Question
1
Replies
218
Views
Posted: December 5, 2019
Last activity: December 13, 2019
Closed
How to extract the content from an email attachment using OCR component?
Hi,
We have a requirement to extract the content from email attachment which is a PDF and create a case based on the content. Do we need to configure any additional configurations in the Email channel?
Hi Santosh, email channel has configuration to enable attachment analysis. Attachments can be analyzed with and without OCR.
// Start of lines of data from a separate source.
(* ===== verification/Records.v ===== *)
(** * The records of the transfer manager on disk

    [core/src/manager/records.rs] and the records of [core/src/manager/uploads.rs]: one
    [postcard] file per unfinished transfer and kind, under the manager's state
    directory.  [Disk] is that directory by kind and id, with the files decoded; the
    two loaders that read older shapes are on the bytes ([load_sendtos],
    [load_depositeds]). *)
From stdpp Require Import pretty.
From S2P Require Import Prelude.
From S2P Require Import Text.
From S2P Require Import Link.
From S2P Require Import UploadClient.
From S2P Require Import Rendezvous.
From S2P Require Import Seeds.
From S2P Require Import Tickets.
From S2P Require Import Transfers.
Local Open Scope Z_scope.

Record DownloadRecord := mkDownloadRecord {
  dr_id : Z; dr_ticket : string; dr_out_path : string; dr_name : string; dr_size : Z }.

Inductive PausedBy := ByUser | BySystem.
#[export] Instance paused_by_eq_dec : EqDecision PausedBy.
Proof. solve_decision. Defined.

(** The body of a paused marker, and what a body says; an unknown one is a person's. *)
Definition marker_body (by_ : PausedBy) : bytes :=
  match by_ with ByUser => [] | BySystem => bytes_of "system" end.
Definition marker_says (body : bytes) : PausedBy :=
  if decide (body = bytes_of "system") then BySystem else ByUser.

Record SendRecord := mkSendRecord {
  sr_id : Z; sr_path : string; sr_node_seed : bytes; sr_ticket : string;
  sr_owned_stage : option string }.

Record SendToRecord := mkSendToRecord {
  st_id : Z; st_recipient : bytes; st_payload : string; st_name : string; st_archive : bool;
  st_paused : bool; st_reason : string; st_note : string; st_target : option bytes;
  st_relay : option string; st_live_only : bool }.
(** The shapes that older builds wrote. *)
Record SendToRecordV3 := mkSendToRecordV3 {
  s3_id : Z; s3_recipient : bytes; s3_payload : string; s3_name : string; s3_archive : bool;
  s3_paused : bool; s3_reason : string; s3_note : string; s3_target : option bytes;
  s3_relay : option string }.
Record SendToRecordV2 := mkSendToRecordV2 {
  s2_id : Z; s2_recipient : bytes; s2_payload : string; s2_name : string; s2_archive : bool;
  s2_paused : bool; s2_reason : string; s2_note : string; s2_target : option bytes }.
Record SendToRecordV1 := mkSendToRecordV1 {
  s1_id : Z; s1_recipient : bytes; s1_payload : string; s1_name : string; s1_archive : bool;
  s1_paused : bool; s1_reason : string; s1_note : string }.

Record PrepRecord := mkPrepRecord {
  pr_id : Z; pr_key : bytes; pr_node_seed : bytes; pr_total_size : Z; pr_chunks : list Hash;
  pr_payload : string; pr_len : Z; pr_mtime_secs : Z; pr_mtime_nanos : Z; pr_dev : Z; pr_ino : Z }.

Record DepositedRecord := mkDepositedRecord {
  de_id : Z; de_recipient : bytes; de_name : string; de_size : Z; de_relay : string;
  de_claim : string; de_expires : Z; de_revoke_token : string; de_offer_id : string;
  de_poster_token : string; de_offer_relay : string }.
Record DepositedRecordV1 := mkDepositedRecordV1 {
  d1_id : Z; d1_recipient : bytes; d1_name : string; d1_size : Z; d1_relay : string;
  d1_claim : string; d1_expires : Z; d1_revoke_token : string; d1_offer_id : string;
  d1_poster_token : string }.

Record ParkedRecord := mkParkedRecord {
  pk_id : Z; pk_recipient : bytes; pk_name : string; pk_size : Z; pk_relay : string;
  pk_token : string; pk_chunks : list Hash; pk_expires : Z; pk_offer_id : string;
  pk_poster_token : string; pk_offer_relay : string }.

Record PendingCodeRecord := mkPendingCodeRecord {
  pc_shown : string; pc_slot : string; pc_secret : string; pc_relay : string;
  pc_owner_token : bytes; pc_max_sessions : option Z }.
Record PendingShareRecord := mkPendingShareRecord {
  ps_id : Z; ps_payload : string; ps_name : string; ps_archive : bool;
  ps_seed_relay : option string; ps_code : option PendingCodeRecord }.
Record CodeRecord := mkCodeRecord {
  cr_id : Z; cr_slot : string; cr_secret : string; cr_relay : string; cr_owner_token : bytes;
  cr_payload : bytes; cr_shown : string; cr_max_sessions : option Z; cr_max_failures : Z;
  cr_sessions_done : Z; cr_failures : Z }.

(** [uploads::Sealing], [Resumable], [UploadRecord] and [LinkRecord], with the seals of
    [core/src/link.rs] and [core/src/flow/offline.rs] and the upload session of
    [core/src/upload.rs]. *)
Record MailboxSeal := mkMailboxSeal {
  ms_key : bytes; ms_salt : bytes; ms_wrapped_key : bytes; ms_encapped_key : bytes;
  ms_revoke_token : string; ms_size : Z }.
Inductive Sealing := SealLink (s : LinkSeal) | SealMailbox (s : MailboxSeal).
Record Resumable := mkResumable { rs_seal : Sealing; rs_session : option UploadSession }.
#[export] Instance resumable_fields : Fields Resumable := λ r, mkResumable r.(rs_seal) r.(rs_session).
Record PayloadStamp := mkPayloadStamp {
  pst_len : Z; pst_mtime_secs : Z; pst_mtime_nanos : Z; pst_dev : Z; pst_ino : Z }.
#[export] Instance payload_stamp_eq_dec : EqDecision PayloadStamp.
Proof. solve_decision. Defined.
Record UploadRecord := mkUploadRecord {
  ur_id : Z; ur_seal : Sealing; ur_session : option UploadSession; ur_payload : string;
  ur_stamp : PayloadStamp }.
Record LinkRecord := mkLinkRecord {
  lr_id : Z; lr_payload : string; lr_relay : string; lr_ttl : Z; lr_max : Z }.

(** ** The state directory, decoded *)

Record Disk := mkDisk {
  dk_downloads : gmap Z DownloadRecord;
  dk_markers : gmap Z PausedBy;
  dk_sends : gmap Z SendRecord;
  dk_shares : gmap Z ShareRecord;
  dk_sendtos : gmap Z SendToRecord;
  dk_preps : gmap Z PrepRecord;
  dk_depositeds : gmap Z DepositedRecord;
  dk_parkeds : gmap Z ParkedRecord;
  dk_pending_shares : gmap Z PendingShareRecord;
  dk_codes : gmap Z CodeRecord;
  dk_uploads : gmap Z UploadRecord;
  dk_links : gmap Z LinkRecord;
  (** files under other directories that a record owns or a download staged *)
  dk_removed : list string }.
#[export] Instance disk_fields : Fields Disk := λ d,
  mkDisk d.(dk_downloads) d.(dk_markers) d.(dk_sends) d.(dk_shares) d.(dk_sendtos) d.(dk_preps)
    d.(dk_depositeds) d.(dk_parkeds) d.(dk_pending_shares) d.(dk_codes) d.(dk_uploads)
    d.(dk_links) d.(dk_removed).
Definition empty_disk : Disk := mkDisk ∅ ∅ ∅ ∅ ∅ ∅ ∅ ∅ ∅ ∅ ∅ ∅ [].

Definition persist_download (r : DownloadRecord) (d : Disk) : Disk := d <| dk_downloads ::= <[r.(dr_id) := r]> |>.
Definition load_download (id : Z) (d : Disk) : option DownloadRecord := d.(dk_downloads) !! id.
Definition mark_paused_by (id : Z) (by_ : PausedBy) (d : Disk) : Disk := d <| dk_markers ::= <[id := by_]> |>.
Definition mark_paused (id : Z) (d : Disk) : Disk := mark_paused_by id ByUser d.
Definition paused_by (id : Z) (d : Disk) : option PausedBy := d.(dk_markers) !! id.
Definition clear_paused (id : Z) (d : Disk) : Disk := d <| dk_markers ::= delete id |>.
Definition is_paused_marked (id : Z) (d : Disk) : bool := bool_decide (is_Some (d.(dk_markers) !! id)).
(** The record goes with its marker. *)
Definition remove_download (id : Z) (d : Disk) : Disk := clear_paused id (d <| dk_downloads ::= delete id |>).

Definition persist_send (r : SendRecord) (d : Disk) : Disk := d <| dk_sends ::= <[r.(sr_id) := r]> |>.
(** A file that the record owns is deleted with it. *)
Definition remove_send (id : Z) (d : Disk) : Disk :=
  let d := match d.(dk_sends) !! id ≫= sr_owned_stage with
           | Some stage => d <| dk_removed ::= cons stage |>
           | None => d
           end in
  d <| dk_sends ::= delete id |>.
Definition persist_share (id : Z) (r : ShareRecord) (d : Disk) : Disk := d <| dk_shares ::= <[id := r]> |>.
Definition load_share (id : Z) (d : Disk) : ShareRecord := default no_share (d.(dk_shares) !! id).
Definition remove_share (id : Z) (d : Disk) : Disk := d <| dk_shares ::= delete id |>.
Definition persist_sendto (r : SendToRecord) (d : Disk) : Disk := d <| dk_sendtos ::= <[r.(st_id) := r]> |>.
Definition remove_sendto (id : Z) (d : Disk) : Disk := d <| dk_sendtos ::= delete id |>.
Definition persist_prep (r : PrepRecord) (d : Disk) : Disk := d <| dk_preps ::= <[r.(pr_id) := r]> |>.
Definition load_prep (id : Z) (d : Disk) : option PrepRecord := d.(dk_preps) !! id.
Definition remove_prep (id : Z) (d : Disk) : Disk := d <| dk_preps ::= delete id |>.
Definition persist_deposited (r : DepositedRecord) (d : Disk) : Disk := d <| dk_depositeds ::= <[r.(de_id) := r]> |>.
Definition remove_deposited (id : Z) (d : Disk) : Disk := d <| dk_depositeds ::= delete id |>.
Definition persist_parked (r : ParkedRecord) (d : Disk) : Disk := d <| dk_parkeds ::= <[r.(pk_id) := r]> |>.
Definition remove_parked (id : Z) (d : Disk) : Disk := d <| dk_parkeds ::= delete id |>.
Definition persist_pending_share (r : PendingShareRecord) (d : Disk) : Disk :=
  d <| dk_pending_shares ::= <[r.(ps_id) := r]> |>.
Definition remove_pending_share (id : Z) (d : Disk) : Disk := d <| dk_pending_shares ::= delete id |>.
Definition persist_code (r : CodeRecord) (d : Disk) : Disk := d <| dk_codes ::= <[r.(cr_id) := r]> |>.
Definition remove_code (id : Z) (d : Disk) : Disk := d <| dk_codes ::= delete id |>.
Definition persist_upload_record (r : UploadRecord) (d : Disk) : Disk := d <| dk_uploads ::= <[r.(ur_id) := r]> |>.
Definition remove_upload_record (id : Z) (d : Disk) : Disk := d <| dk_uploads ::= delete id |>.
Definition persist_link (r : LinkRecord) (d : Disk) : Disk := d <| dk_links ::= <[r.(lr_id) := r]> |>.
Definition remove_link_record (id : Z) (d : Disk) : Disk := d <| dk_links ::= delete id |>.

(** ** The directory as files, for the two loaders that migrate *)

Abbreviation Dir := (gmap string bytes).

Definition record_name (prefix : string) (id : Z) : string := (prefix ++ pretty id ++ ".pc")%string.
Definition ends_with (suffix s : string) : bool := bool_decide (bytes_of suffix `suffix_of` bytes_of s).
Definition starts_with (prefix s : string) : bool := bool_decide (is_Some (after prefix s)).

(** [record_paths], in the order in which the directory lists them. *)
Definition record_paths (prefix : string) (dir : Dir) : list string :=
  filter (fun n => starts_with prefix n && ends_with ".pc" n) (map_to_list dir).*1.

(** [load_records]: what cannot be read is skipped. *)
Definition load_records {T} (decode : bytes → option T) (prefix : string) (dir : Dir) : list T :=
  omap decode (omap (fun n => dir !! n) (record_paths prefix dir)).

(** The loop both loaders run over the files of the old prefix: a record whose id is
    already known is not written again, and a file that was read is unlinked. *)
Fixpoint migrate {T} (decode : bytes → option T) (ident : T → Z) (persist : T → Dir → Dir)
    (paths : list string) (out : list T) (dir : Dir) : list T * Dir :=
  match paths with
  | [] => (out, dir)
  | path :: paths =>
      match dir !! path ≫= decode with
      | None => migrate decode ident persist paths out dir
      | Some rec =>
          if existsb (fun r => ident r =? ident rec) out
          then migrate decode ident persist paths out (delete path dir)
          else migrate decode ident persist paths (out ++ [rec]) (delete path (persist rec dir))
      end
  end.

Section sendtos.
Context `{!Wire SendToRecord, !Wire SendToRecordV3, !Wire SendToRecordV2, !Wire SendToRecordV1}.

Definition from_v3 (r : SendToRecordV3) : SendToRecord :=
  mkSendToRecord r.(s3_id) r.(s3_recipient) r.(s3_payload) r.(s3_name) r.(s3_archive)
    r.(s3_paused) r.(s3_reason) r.(s3_note) r.(s3_target) r.(s3_relay) false.
Definition from_v2 (r : SendToRecordV2) : SendToRecord :=
  mkSendToRecord r.(s2_id) r.(s2_recipient) r.(s2_payload) r.(s2_name) r.(s2_archive)
    r.(s2_paused) r.(s2_reason) r.(s2_note) r.(s2_target) None false.
Definition from_v1 (r : SendToRecordV1) : SendToRecord :=
  mkSendToRecord r.(s1_id) r.(s1_recipient) r.(s1_payload) r.(s1_name) r.(s1_archive)
    r.(s1_paused) r.(s1_reason) r.(s1_note) None None false.

Definition decode_sendto (b : bytes) : option SendToRecord :=
  match from_bytes b with
  | Some r => Some r
  | None => from_v3 <$> from_bytes b
  end.
Definition decode_legacy_sendto (b : bytes) : option SendToRecord :=
  match from_bytes b with
  | Some r => Some (from_v2 r)
  | None => from_v1 <$> from_bytes b
  end.

Definition write_sendto (r : SendToRecord) (dir : Dir) : Dir :=
  match to_allocvec r with
  | Some b => <[record_name "sendto2-" r.(st_id) := b]> dir
  | None => dir
  end.

Definition load_sendtos (dir : Dir) : list SendToRecord * Dir :=
  migrate decode_legacy_sendto st_id write_sendto (record_paths "sendto-" dir)
    (load_records decode_sendto "sendto2-" dir) dir.
End sendtos.

Section depositeds.
Context `{!Wire DepositedRecord, !Wire DepositedRecordV1}.

Definition deposited_from_v1 (r : DepositedRecordV1) : DepositedRecord :=
  mkDepositedRecord r.(d1_id) r.(d1_recipient) r.(d1_name) r.(d1_size) r.(d1_relay)
    r.(d1_claim) r.(d1_expires) r.(d1_revoke_token) r.(d1_offer_id) r.(d1_poster_token)
    r.(d1_relay).
Definition decode_legacy_deposited (b : bytes) : option DepositedRecord :=
  deposited_from_v1 <$> from_bytes b.
Definition write_deposited (r : DepositedRecord) (dir : Dir) : Dir :=
  match to_allocvec r with
  | Some b => <[record_name "dep2-" r.(de_id) := b]> dir
  | None => dir
  end.
Definition load_depositeds (dir : Dir) : list DepositedRecord * Dir :=
  migrate decode_legacy_deposited de_id write_deposited (record_paths "dep-" dir)
    (load_records from_bytes "dep2-" dir) dir.
End depositeds.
With OCR - You need to install ABBY core processor on the application server. More info here - https://community.pega.com/knowledgebase/articles/conversational-channels/installing-pega-ocr-component
Without OCR - When you do not have OCR installed, attachments (pdf, doc, xls, etc) are analyzed using Java libraries which does pretty decent job of text extraction and then passes that text to NLP for intelligent routing. More info here - https://community.pega.com/knowledgebase/release-note/support-extracting-data-file-attachments-during-email-triage
Attachment analysis of email channel in depth -
https://community.pega.com/sites/default/files/help_v74/procomhelpmain.htm#mcp/tasks/mcp-enabling-analysis-attached-file-during-email-triage-tsk.htm
(You can find similar document for all versions of Pega platform)